M26: threat intelligence matching: and matching the IP address in the SMTP log with the public threat information database. These databases may contain known attack IP addresses, black lists, domain names, and the like. Activities that are known to be threat-related may be determined.

M27: timeline analysis: by performing a timeline analysis on the SMTP log, the duration, frequency and pattern of changes of the attack activity are known. The method is helpful for knowing the behavior mode of the attacker and the evolution process of the attack.

By integrating the data, statistical data can be formed, and corresponding defense means such as:

the parameters of the same IP address maximum connection number, the same IP address maximum connection frequency, the same IP address maximum mail sending frequency, the same IP address mail receiving number, the same sender address maximum sending frequency, the mail sending number of each SMTP session and the like can be set.

5. An application layer content feature identification comprising

The mail content rule provides a full text information recognition function for the received mail. The method comprises a receiving and sending part, a copying part, a secret sending part, a mail title, a full text, an attachment type, an attachment name, an attachment type, attachment content, an attachment size, a mail size, a number of recipients and other characteristic rules, and provides absolute black characteristics (fake sender checking, abnormal mail title, theme entrainment disorder checking, picture link non-content checking) and fuzzy gray characteristics (hyperlink detection analysis, dial-up type floating IP address) and other detection and filtering mechanisms according to the behavior characteristics of the junk mail, and whether a sender continuously changes the theme, whether the sender continuously changes abnormal behaviors such as the sender or not is subjected to statistical analysis and detection. The method specifically comprises the following identification features:

keyword filtering: the system may use a predefined list of keywords to detect whether the mail body contains spam feature words. These feature words may include words such as promotions, advertisements, earnings, etc. common to spam. If these keywords are contained in the mail body, they may be marked as spam.

Text classification algorithm: using machine learning algorithms and models, the mail body can be text-classified as spam or not. Common text classification algorithms include naive bayes, support vector machines, deep learning, and the like. These algorithms can learn through training data sets and make classification predictions based on the characteristics and patterns of the text.

Spell and grammar checking: spam typically contains misspellings, grammatical errors, and unfavorable sentences. The system may use spell checking and grammar checking techniques to detect errors and non-norms in the mail body. These errors and irregularities may be one of the features of spam.

Content analysis: the system may analyze the content of the mail body using natural language processing techniques and text analysis techniques. This includes identifying patterns, formats, and structures common to spam such as overuse of capital letters, multiple exclamation marks or question marks, repeated text paragraphs, and the like.

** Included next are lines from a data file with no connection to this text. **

(* ===== verification/Safe.v ===== *)
(** * Safe programs never fault

    The front end runs ahead of the program: past branches predicted the wrong
    way and past its last instruction.  The PC being fetched is never more than
    four words behind an instruction of the program or, with a predictor, the
    target of one of its branches, and the distance grows only while the path is
    lost.  On a safe program every cycle therefore succeeds. *)

From S2P Require Import Prelude Isa Formats DecoderSpec Alu Regfile Config Pipe Memory.
From S2P Require Import BranchPredictor Stages Tracer Core CoreStep IsaSpec Serial CoreInv SerialFacts.
From S2P Require Import CoreTotal Refine Shadow.

Lemma is_halt_op_eq op : is_halt_op op = is_halt op.
Proof. by destruct op. Qed.

(** An inert instruction does not move the front end or the predictor, and MEM
    passes it through. *)
Lemma execute_inert bpe id x y :
  inert (ie_op id) = true -> ie_predicted_taken id = false ->
  ex_redirect_ (execute bpe id x y).1 = false /\ ex_train_ (execute bpe id x y).1 = false.
Proof.
  intros Hi Hp. unfold execute. rewrite Hp. destruct (ie_op id); try done; cbn; by rewrite ?andb_false_r.
Qed.

Lemma mem_perform_inert {M} `{IMemory M} (m : M) ex :
  inert (em_op ex) = true -> is_Some (mem_perform m ex).
Proof. intros Hi. unfold mem_perform. destruct (em_op ex); try done; by eexists. Qed.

Image and media analysis: some spam may contain pictures, embedded media, or links. The system may analyze these images and media to determine if they are related to spam. This includes identifying advertising images that are common in spam, identifying suspicious links or embedded content, etc.

All mails flowing through the gateway are recorded based on the characteristics, particularly addresses identified as junk mails, and the actions of the attacking mails are classified, analyzed and counted according to a probability statistic mathematical model, and a dynamic policy module is informed of sources exceeding a set threshold to limit the attacks mails.